Goldhill envisions a system in which we would each pay modestly for megacatastrophic insurance (covering expenses over, say, $50,000), make mandatory contributions to an HSA for major health care expenses, and pay smaller expenses out of pocket. The government could pay for the poor's catastrophic premiums and HSA contributions at relatively modest cost - less than that of Medicaid. Charity care would "go away." Doctors, hospitals, and specialty care facilities unleashed to compete with hospitals would be accountable to each of us for outcomes and cost.

What's wrong with this picture? I've always assumed that, faced with major surgery, it would be brutal to be forced to choose among competing surgeons based on cost and outcomes data. That's not necessarily so, if transparent data were to become the norm. Nonetheless, I think we'd all be faced with untenable cost-benefit calculations. A quadruple bypass or an operation for early stage prostate cancer may or may not be the best course of action for different patients. Should the prospect of spending $10k or $40k out of pocket tip the balance? Should such decisions be easier for the wealthy than for the middle class? (The poor would presumably be subsidized more heavily.) Not in what I would consider a civilized society.

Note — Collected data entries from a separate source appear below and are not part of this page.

(* ===== verification/Mqueue.v ===== *)
(** * Message queues of the POSIX.1b library

    src/posix1b/mqueue.c and mqueue.h: message queue descriptors on top of the
    System V message queues of SysVMsg. The notification request of a queue
    lives in the file of its name, which every descriptor maps: the model keeps
    the requests by inode. [kills] records the signals that [mq_send] sends. *)

From stdpp Require Import base tactics numbers list gmap strings.
From S2P Require Import Prelude SysVSem SysVMsg Timers.

Open Scope Z_scope.

Definition MQ_MAX : Z := 64.
Definition MQ_MAXMSG : Z := 40.
Definition MQ_MSGSIZE : Z := 16384.
Definition MQ_PRIO_MAX : Z := 256.

(** [struct mq_descriptor]; [req] is the inode whose request is mapped, or
    [None] for NULL. *)
Record mq_descriptor : Set := MqDescriptor {
  msgid : Z; qfd : Z; qflags : Z; req : option Z }.
Record mq_attr : Set := MqAttr {
  mq_flags : Z; mq_maxmsg : Z; mq_msgsize : Z; mq_curmsgs : Z }.
(** [struct mq_notification_request] *)
Record mq_request : Set := MqRequest { pid : Z; signo : Z }.

Record mqstate (K : Type) : Type := MqState {
  mkern : K;
  descs : gmap Z mq_descriptor;
  reqs : gmap Z mq_request;
  mbrk : Z;
  kills : list (Z * Z) }.
Arguments MqState {K}.
Arguments mkern {K}.
Arguments descs {K}.
Arguments reqs {K}.
Arguments mbrk {K}.
Arguments kills {K}.

Section Mqueue.
Context {K : Type} `{FileSys K} `{MsgKernel K}.
Notation QM := (M (mqstate K)).

Definition msys {A} (c : M K A) : QM A := λ s,
  let '(r, k) := c (mkern s) in (r, MqState k (descs s) (reqs s) (mbrk s) (kills s)).
Definition upd_descs (f : gmap Z mq_descriptor → gmap Z mq_descriptor) (s : mqstate K) : mqstate K :=
  MqState (mkern s) (f (descs s)) (reqs s) (mbrk s) (kills s).
Definition upd_reqs (f : gmap Z mq_request → gmap Z mq_request) (s : mqstate K) : mqstate K :=
  MqState (mkern s) (descs s) (f (reqs s)) (mbrk s) (kills s).
Definition set_mbrk (p : Z) (s : mqstate K) : mqstate K :=
  MqState (mkern s) (descs s) (reqs s) p (kills s).
Definition log_kill (p sig : Z) (s : mqstate K) : mqstate K :=
  MqState (mkern s) (descs s) (reqs s) (mbrk s) (kills s ++ [(p, sig)]).

Definition read_mqd (q : Z) : QM mq_descriptor := λ s,
  match descs s !! q with Some d => (Val d, s) | None => (UB, s) end.

(** The request in the file with inode [ino]: zeroes in a new file. *)
Definition request_at (ino : Z) (s : mqstate K) : mq_request :=
  default (MqRequest 0 0) (reqs s !! ino).

(** ** Opening and closing *)

(** The checks of the attributes of a new queue. *)
Definition attr_ok (attr : option mq_attr) : bool :=
  match attr with
  | None => true
  | Some a =>
      negb ((mq_maxmsg a <=? 0) || (mq_msgsize a <=? 0)
            || (MQ_MAXMSG <? mq_maxmsg a) || (MQ_MSGSIZE <? mq_msgsize a))
  end.

(** The label [err]: the file is removed and closed if it was opened. *)
Definition mq_open_err {A} (name : string) (fd : Z) (e : errno) : QM A :=
  when (0 <=? fd)
    (attempt (msys (unlink name));; attempt (msys (close fd));; mret tt);;
  fail e.

(** A call of [mq_open] whose failure jumps to [err]. *)
Definition or_err {A} (name : string) (fd : Z) (c : QM A) : QM A :=
  r ← attempt c;
  match r with inl a => mret a | inr e => mq_open_err name fd e end.

(** Lines 54-97: the file of the queue is opened, the attributes checked. *)
Definition mq_open_file (name : string) (oflag mode : Z) (attr : option mq_attr) : QM Z :=
  if has oflag O_CREAT then
    fd ← (if negb (has oflag O_EXCL) then
            r ← attempt (msys (open name (Z.ldiff oflag O_CREAT) 0));
            match r with inl fd => mret fd | inr _ => mret (-1) end
          else mret (-1));
    if negb (attr_ok attr) then mq_open_err name fd EINVAL
    else if fd <? 0 then or_err name (-1) (msys (open name oflag mode))
    else mret fd
  else or_err name (-1) (msys (open name oflag 0)).

Definition mq_setattr (q : Z) (mqstat : option mq_attr) (omqstat : bool) : QM (option mq_attr) :=
  d ← read_mqd q;
  (match mqstat with
   | Some a =>
       modify (upd_descs (insert q (MqDescriptor (msgid d) (qfd d)
         (if has (mq_flags a) O_NONBLOCK then IPC_NOWAIT else 0) (req d))))
   | None => mret tt
   end);;
  if omqstat then
    n ← msys (msgctl_STAT (msgid d));
    mret (Some (MqAttr (if has (qflags d) IPC_NOWAIT then O_NONBLOCK else 0)
                  MQ_MAX MQ_MSGSIZE n))
  else mret None.

(** [malloc_ok] and [mmap_ok]: whether [malloc] and [mmap] succeed. *)
Definition mq_open (malloc_ok mmap_ok : bool) (name : string) (oflag mode : Z)
    (attr : option mq_attr) : QM Z :=
  fd ← mq_open_file name oflag mode attr;
  key ← or_err name fd (msys (ftok name 97));
  let msgflg := Z.land 511 mode in
  let msgflg := if has oflag (Z.lor O_CREAT O_EXCL) then Z.lor msgflg IPC_CREAT else msgflg in
  id ← or_err name fd (msys (msgget key msgflg));
  if negb malloc_ok then mq_open_err name fd ENOSPC
  else
    q ← gets mbrk;
    modify (set_mbrk (q + 1));;
    names ← gets (λ s, fs_names (mkern s));
    let mapped := if mmap_ok then names !! name else None in
    modify (upd_descs (insert q
      (MqDescriptor id fd (match attr with Some a => mq_flags a | None => 0 end) mapped)));;
    (match mapped with
     | Some ino =>
         r ← gets (request_at ino);
         modify (upd_reqs (insert ino (MqRequest 0 (signo r))))
     | None => mret tt
     end);;
    (match attr with
     | Some a => attempt (mq_setattr q (Some a) false);; mret tt
     | None => mret tt
     end);;
    mret q.

Definition mq_close (q : Z) : QM unit :=
  d ← read_mqd q;
  when (0 <=? qfd d) (attempt (msys (close (qfd d)));; mret tt);;
  modify (upd_descs (delete q)).

Definition mq_unlink (name : string) : QM unit :=
  key ← msys (ftok name 0);
  id ← msys (msgget key 0);
  attempt (msys (unlink name));;
  msys (msgctl_RMID id).

(** ** Notification *)

(** [self] is [getpid()]. *)
Definition mq_notify (self q : Z) (notification : option sigevent) : QM unit :=
  d ← read_mqd q;
  match req d with
  | None => fail ENOENT
  | Some ino =>
      r ← gets (request_at ino);
      match notification with
      | None => modify (upd_reqs (insert ino (MqRequest 0 (signo r))))
      | Some ev =>
          if sigev_notify ev =? SIGEV_NONE then
            modify (upd_reqs (insert ino (MqRequest 0 (signo r))))
          else if sigev_notify ev =? SIGEV_SIGNAL then
            if negb (pid r =? 0) then fail EBUSY
            else modify (upd_reqs (insert ino (MqRequest self (sigev_signo ev))))
          else fail EINVAL
      end
  end.

(** ** Messages *)

Definition mq_send (q : Z) (data : list Z) (msg_prio : Z) : QM unit :=
  if MQ_PRIO_MAX <? msg_prio then fail EINVAL
  else if MQ_MSGSIZE <? Z.of_nat (length data) then fail E2BIG
  else
    d ← read_mqd q;
    rc ← attempt (msys (msgsnd (msgid d) (MQ_PRIO_MAX - msg_prio, data) (qflags d)));
    match rc, req d with
    | inl _, Some ino =>
        r ← gets (request_at ino);
        when (negb (pid r =? 0))
          (modify (log_kill (pid r) (signo r));;
           modify (upd_reqs (insert ino (MqRequest 0 (signo r)))))
    | _, _ => mret tt
    end.

(** The bytes received and the priority. *)
Definition mq_receive (q : Z) (msg_len : Z) : QM (list Z * Z) :=
  d ← read_mqd q;
  m ← msys (msgrcv (msgid d) msg_len (- MQ_PRIO_MAX) (qflags d));
  mret (m.2, MQ_PRIO_MAX - m.1).

Definition mq_getattr (q : Z) (mqstat : bool) : QM mq_attr :=
  if negb mqstat then fail EINVAL
  else
    d ← read_mqd q;
    n ← msys (msgctl_STAT (msgid d));
    mret (MqAttr (if has (qflags d) IPC_NOWAIT then O_NONBLOCK else 0) MQ_MAX MQ_MSGSIZE n).
End Mqueue.
(** Two processes and the memory, which had the contents [m0]. *)
Record both_ok (m0 m : shared) (p q : proc) : Prop := {
  both_sem : sems m First + holds First p + holds First q = 1 ∧ 0 ≤ sems m First;
  both_msem : begun p → begun q → sems m Second + holds Second p + holds Second q = 1 ∧ 0 ≤ sems m Second;
  both_total : ∀ h, total m h = total m0 h + saved h p + saved h q;
  both_extra : ∀ h, extra m h = extra m0 h + hits p h + hits q h;
  both_p : proc_ok m p;
  both_q : proc_ok m q;
  both_init_p : at_ p = Init → at_ q = Await;
  both_init_q : at_ q = Init → at_ p = Await }.

Lemma both_sym m0 m p q : both_ok m0 m p q → both_ok m0 m q p.
Proof.
  intros [A B C D P Q I J]. split; try done.
  - lia.
  - intros H1 H2. specialize (B H2 H1). lia.
  - intros h. specialize (C h). lia.
  - intros h. specialize (D h). lia.
Qed.

Lemma loaded_holds h p : loaded h p = true → holds h p = 1.
Proof. unfold loaded, holds. by destruct (at_ p) as [| | | |[] []| |], h. Qed.
Lemma adding_holds h p : adding h p = true → holds h p = 1.
Proof. unfold adding, holds. by destruct (at_ p) as [| | | |[] []| |], h. Qed.
Lemma holds_nonneg h p : 0 ≤ holds h p.
Proof. unfold holds. destruct (at_ p) as [| | | |[] []| |], h; lia. Qed.

(** The steps that are left. *)
Definition stmt_rank (h : half) (c : stmt) : Z :=
  match h with First => 8 | Second => 0 end +
  match c with Wait => 8 | Load => 7 | Try => 6 | Read => 5 | Write => 4 | Release => 3 | Save => 2 | Post => 1 end.
Definition left_proc (p : proc) : Z :=
  match at_ p with
  | Init | Await => 16 * LOOPS + 4
  | Open | Pass => 16 * LOOPS + 3
  | Loop h c => 16 * (LOOPS - i p) - 16 + stmt_rank h c + 2
  | Join => 1
  | Done => 0
  end.

(** What is written does not concern what the other process has loaded, if it does not
    have the semaphore. *)
Lemma proc_ok_total m q h z : proc_ok m q → holds h q = 0 → proc_ok (with_total h z m) q.
Proof.
  intros [Ht Hc Hr Hi] Hh. split; [done| |done|done]. intros h' Hl. rewrite (Hc h' Hl).
  apply loaded_holds in Hl. by destruct h, h'; simpl; try lia.
Qed.
Lemma proc_ok_extra m q h z : proc_ok m q → holds h q = 0 → proc_ok (with_extra h z m) q.
Proof.
  intros [Ht Hc Hr Hi] Hh. split; [done|done| |done]. intros h' Hl. rewrite (Hr h' Hl).
  apply adding_holds in Hl. by destruct h, h'; simpl; try lia.
Qed.
Lemma proc_ok_sem m q h z : proc_ok m q → proc_ok (with_sem h z m) q.
Proof. by intros [Ht Hc Hr Hi]. Qed.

As a counter-example to Goldhill's portrait of the laser surgery market, consider dental care, for which very few have insurance. The market is opaque and expensive, with no good outcomes data. There's nary a dentist who will not recommend more x-rays than you need. And in America today, poor teeth are a class marker; the poor generally simply don't get dental care.

Goldhill argues that bureaucratic cost controls can't control prices with the efficiency that a competitive market does. That may be true generally, but the proper comparison for health care is not with other consumer markets. The health care market is in some key ways naturally opaque. We'd be better off knowing what different surgeons charged for a prostate cancer operation. But we often can't know what we'll gain by getting the operation-- or what we'd lose (i.e., potentially, our life) if we abstained. Cost should figure into that equation -- if under certain circumstances "watchful waiting" or chemotherapy is as likely to have a good outcome as an operation. No provider should have an incentive for doing the more expensive thing. But cost shouldn't determine the individual's choice.